Other Instagrammers build up massive followings and the most successful of them do it by shooting in a very consistent style – whether on their iPhone or by uploading images from their SLR cameras isn’t always clear, but consistency seems to be the key issue. I personally prefer to share a mixture of portfolio, experimental and personal-moment (drunk in the pub) snaps. I might take a photo of some recently published work and share it on Instagram so people get a better idea of the kind of work I do. I simultaneously share my Instagram posts on Twitter and sometimes Facebook too, which means I can reach an even wider audience.
If you’re on Instagram look me up @takeagander and let me see what you do. One account I’ve been especially impressed with recently is @tonytanktop who creates larger images from tiles of individual ones. A brilliant way of using the technology and the sharing platform in an unexpected way. I suggest you look him up too and prepare to be dazzled.
I think it’s fair to say, I’m starting to understand Instagram a lot better. It’s becoming a business tool as well as a way to have fun. My initial cynicism (and I’m a natural cynic about these things) has given way to greater curiosity to explore more boundaries.
June 25, 2012
This week’s massive news is that I finally succumbed and upgraded to an iPhone 4s. I know the iPhone 5 is on the horizon and it’ll probably have interchangeable lenses, hover mode and a function for printing money, but I don’t need those things.
However, anyone who thinks I’m behind the times in mobile phonery should consider I got my first mobile in 1990, a barely-pocketable Phillips for which I paid about £500 up-front just so I could make calls at a cost per minute that would make a lawyer envious. I made very few outgoing calls.
You wouldn’t believe the similarities between the iPhone and the Phillips of yore. Both mess up the shape of your smoking jacket when carried in the pocket, and both have a battery life shorter than Jimmie Krankie’s inside leg measurement, but among the thrilling features not found on the Phillips is the camera.
People rave about the iPhone 4s camera and the various apps you can use with it, the most popular being Instagram. With a few friends already using Instagram I had to give it a go and early indications are I will have to watch my step or become hopelessly addicted to photographing flakey old doors, kittens, funny signs and the sun as it shines through translucent leaves, cobwebs and dandelion heads.
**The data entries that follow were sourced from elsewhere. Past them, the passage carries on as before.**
(** The files a run of the loop leaves, and the counts it adds, do not
    depend on where the counters and the numbering start. *)
Lemma process_loop_shift output_dir total total' i i' input_files st st' fs :
  let r := process_loop output_dir total i input_files st fs in
  let r' := process_loop output_dir total' i' input_files st' fs in
  r.2 = r'.2 ∧
  success_count r.1 + success_count st' = success_count r'.1 + success_count st ∧
  error_count r.1 + error_count st' = error_count r'.1 + error_count st.
Proof.
  revert i i' st st' fs.
  induction input_files as [|input_file rest IH]; intros i i' st st' fs.
  - simpl. split_and!; [done|lia|lia].
  - cbn [process_loop].
    destruct (process_file input_file _ fs) as [[[]|e] fs1].
    + destruct (IH (S i) (S i')
                  (Progress (success_count st + 1) (error_count st)
                            (scheduled st ++ [update_status (i + 1) total]))
                  (Progress (success_count st' + 1) (error_count st')
                            (scheduled st' ++ [update_status (i' + 1) total']))
                  fs1) as (Hfs & Hs & He).
      cbn [success_count error_count] in *. split_and!; [done|lia|lia].
    + destruct (IH (S i) (S i')
                  (Progress (success_count st) (error_count st + 1)
                            (scheduled st ++
                             [update_status (i + 1) total;
                              showerror (basename input_file) e]))
                  (Progress (success_count st') (error_count st' + 1)
                            (scheduled st' ++
                             [update_status (i' + 1) total';
                              showerror (basename input_file) e]))
                  fs1) as (Hfs & Hs & He).
      cbn [success_count error_count] in *. split_and!; [done|lia|lia].
Qed.
(** * Tello-Attention: the EEG attention pipeline and its flight loop

    A shallow embedding of [attention_handler.py] (class [AttentionHandler])
    and of [main.py] ([MainApplication.processing_data]).

    Numbers.  The Python code computes on IEEE doubles.  Here every finite
    score, power value and threshold is a rational ([Q]), so the arithmetic
    is exact; the non-finite results a NumPy division can produce are kept
    as separate constructors of [npfloat].  Rational results are compared
    with [==] ([Qeq]).

    Effects.  The flight loop talks to two devices, the LSL inlet and the
    Tello controller.  Their calls are recorded in a trace, and a fault
    oracle decides which call raises. *)

From Stdlib Require Import QArith Qabs Lqa ZArith Lia Bool String Arith List Sorted.
Import ListNotations.

Local Open Scope Q_scope.

(** ** Comparisons on scores *)

(** Python's [a < b] on finite numbers. *)
Definition Qltb (a b : Q) : bool := negb (Qle_bool b a).

Infix "<?" := Qltb (at level 70, no associativity) : Q_scope.
Infix "<=?" := Qle_bool (at level 70, no associativity) : Q_scope.
(** * Keycloak driver for the Ally OAuth2 extension point

    A shallow embedding of [src/Keycloak/index.ts]: the configuration
    record, the request builder handed to customizer callbacks, the
    constructor with its two guards, the URL templating, the user-info
    fetch and the field mapping, followed by the properties of the
    driver that the specification states. *)

From Stdlib Require Import PrimFloat Ascii String.
From stdpp Require Import base option strings gmap.

Local Open Scope string_scope.

(** ** JavaScript values *)

(** Values as the driver meets them: parsed JSON payloads, request
    inputs and header values.  Numbers are IEEE-754 doubles.  Objects
    carry their own properties; [VBuiltin] stands for a function object
    owned by the runtime (only its identity matters here). *)
#[warnings="-register-all"]
Inductive value : Type :=
  | VUndefined
  | VNull
  | VBool (b : bool)
  | VNum (n : float)
  | VStr (s : string)
  | VArr (items : list value)
  | VObj (props : gmap string value)
  | VBuiltin (name : string).

(** ToBoolean. *)
Definition truthy (v : value) : bool :=
  match v with
  | VUndefined | VNull => false
  | VBool b => b
  | VNum n => negb (PrimFloat.is_zero n || PrimFloat.is_nan n)
  | VStr s => negb (String.eqb s "")
  | VArr _ | VObj _ | VBuiltin _ => true
  end.
(** ASCII literals of the source text. *)
Definition str (s : string) : pystr :=
  List.map N_of_ascii (list_ascii_of_string s).

(** The escape ["\n"]. *)
Definition nl : pystr := [10%N].

Fixpoint eqb (a b : pystr) : bool :=
  match a, b with
  | [], [] => true
  | x :: a', y :: b' => N.eqb x y && eqb a' b'
  | _, _ => false
  end.

(** [s.startswith(prefix)] *)
Fixpoint startswith (s prefix : pystr) {struct prefix} : bool :=
  match prefix, s with
  | [], _ => true
  | p :: prefix', c :: s' => N.eqb c p && startswith s' prefix'
  | _ :: _, [] => false
  end.

(** [s.endswith(suffix)] *)
Definition endswith (s suffix : pystr) : bool :=
  (length suffix <=? length s)%nat
  && eqb (skipn (length s - length suffix) s) suffix.

(** Index normalisation of a slice bound: a negative bound counts from
    the end, and the result is clamped to [0, len]. *)
Definition clamp (len i : Z) : Z :=
  let i' := if (i <? 0)%Z then (i + len)%Z else i in
  Z.max 0 (Z.min len i').

(** [s[start:stop]] *)
Definition slice (start stop : Z) (s : pystr) : pystr :=
  let len := Z.of_nat (length s) in
  let lo := clamp len start in
  let hi := clamp len stop in
  firstn (Z.to_nat (hi - lo)) (skipn (Z.to_nat lo) s).

(** [str.isspace] on one code point: the characters [str.strip()]
    removes. *)
Definition isspace (c : N) : bool :=
  ((9 <=? c) && (c <=? 13)          (* \t \n \v \f \r *)
   || (28 <=? c) && (c <=? 32)      (* FS GS RS US and the space *)
   || (c =? 133) || (c =? 160)      (* NEL, NBSP *)
   || (c =? 5760)
   || (8192 <=? c) && (c <=? 8202)
   || (c =? 8232) || (c =? 8233) || (c =? 8239) || (c =? 8287)
   || (c =? 12288))%N.

Fixpoint lstrip (s : pystr) : pystr :=
  match s with
  | c :: s' => if isspace c then lstrip s' else s
  | [] => []
  end.

Definition rstrip (s : pystr) : pystr := rev (lstrip (rev s)).

(** [s.strip()] *)
Definition strip (s : pystr) : pystr := rstrip (lstrip s).

(** The exceptions the script can meet.  All of them derive from
    [Exception]; [ValidationError] is pydantic's, the only class the two
    [except ValidationError] clauses of the script catch. *)
Inductive exn : Type :=
| UnicodeDecodeError
| JSONDecodeError (doc : pystr)   (* the [doc] attribute: the text given to [json.loads] *)
| ValueError                      (* [int()] refused a literal of too many digits *)
| KeyError (key : pystr)
| TypeError
| IndexError
| AttributeError
| ValidationError
| TimeoutError                    (* [operation.result(timeout=...)] ran out of time *)
| ServiceError (msg : pystr).     (* raised inside a client library *)

Definition is_ValidationError (e : exn) : bool :=
  match e with ValidationError => true | _ => false end.
Lemma candidates_complete rows t target_strength max_cats subset :
  subset <> [] ->
  matching_subset rows t subset ->
  target_strength <= tier_sum subset ->
  Z.of_nat (size (unit_union subset)) <= max_cats ->
  exists r, r ∈ candidates rows t target_strength max_cats /\
            result_key r = subset_key subset /\
            length (combos r) = length subset.
Proof.
  intros Hne [Hsub Hall] Hstrength Hcats.
  apply submseteq_sublist_r in Hsub as (l2 & Hperm & Hl2).
  rewrite Hperm in Hall.
  pose proof (sublist_filter_Forall _ _ _ Hl2 Hall) as Hfilt.
  assert (matching_record <$> subset ⊆+
          sort_by_strength (collect_matching t rows)) as Hrec.
  { rewrite sort_by_strength_perm, collect_matching_filter, Hperm.
    by apply sublist_submseteq, fmap_sublist. }
  apply submseteq_sublist_r in Hrec as (comb & Hcomb & Hsorted).
  exists (make_result comb). split; [|split].
  - apply elem_of_enumerate_results. exists comb. split; [|split; [done|]].
    + intros ->. apply Permutation_nil_r in Hcomb. by destruct subset.
    + apply try_combination_Some. split; [done|].
      rewrite <-(sum_strength_perm _ _ Hcomb), <-(union_units_perm _ _ Hcomb).
      by rewrite sum_strength_records, union_units_records.
  - unfold result_key, subset_key, make_result. simpl.
    by rewrite <-(union_units_perm _ _ Hcomb), union_units_records.
  - unfold make_result. cbn [combos].
    by rewrite length_map, <-(Permutation_length Hcomb), length_fmap.
Qed.
(** * gazelle_cc: preprocessor-fragment parser, platform table,
      platform-condition solver and source grouper

    A shallow embedding of
    - [language/internal/cc/platform]  (platform catalogue, [Parse] and the
      macro table),
    - [language/internal/cc/parser]    (tokenizer, token reader, expression
      parser, directive parser [parse], the earlier [extractSourceInfo], and
      [ParseMacros]),
    - [language/internal/cc/expr_eval.go] (DNF based condition solver),
    - [language/cc/config.go] (the directives of a BUILD file),
    - the source grouper of [language/cc], modelled from its specification,
    followed by the properties established about them. Go panics and
    returned errors are explicit outcomes. The input reaches the tokenizer
    through a [bufio.Scanner], one buffer at a time, and the parser works
    on the tokens the scanner delivers. Loops that are not structural take
    fuel; [scanInput_total] and [ParseSource_not_starved] show it is never
    exhausted. *)

From Stdlib Require Import ZArith List String Ascii Bool Lia OrderedTypeEx.
From stdpp Require Import base decidable countable strings list gmap sorting.

Local Open Scope string_scope.
Local Open Scope Z_scope.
I think it’s fair to say though that Instagram is more about the filters and effects than about the content of the images. You can take a photo that previously would have been fit for the bin and make it quirky and interesting by fiddling around with it, adding a vignette and a sepia cast or whatever you fancy.
Is it still photography? Well, yes I suppose it is. It might not be photojournalism. Much of the time it might not even result in an interesting photo, but if photography is about looking at the world in a different way, Instagram seems to be about looking at photography in a different way. I’m not a huge fan of the billions of images uploaded to the web every second of every day, but it’s not a tsunami that will stop any time soon, and I’m now responsible for a small share of that.
What iPhonography (yuckword) and apps like Instagram allow me to do though is step outside of being a professional photographer and explore a less serious side. If I wield an SLR people expect me to take great pictures of whatever I’m looking at. With an iPhone I can join the party and use photography as a bit of fun and no one will expect me to produce stunning art. Either that, or they’ll see my Instagram efforts and think it represents my professional work.
Now that I think about it some more, I wonder if that Phillips still works? It might just save my reputation.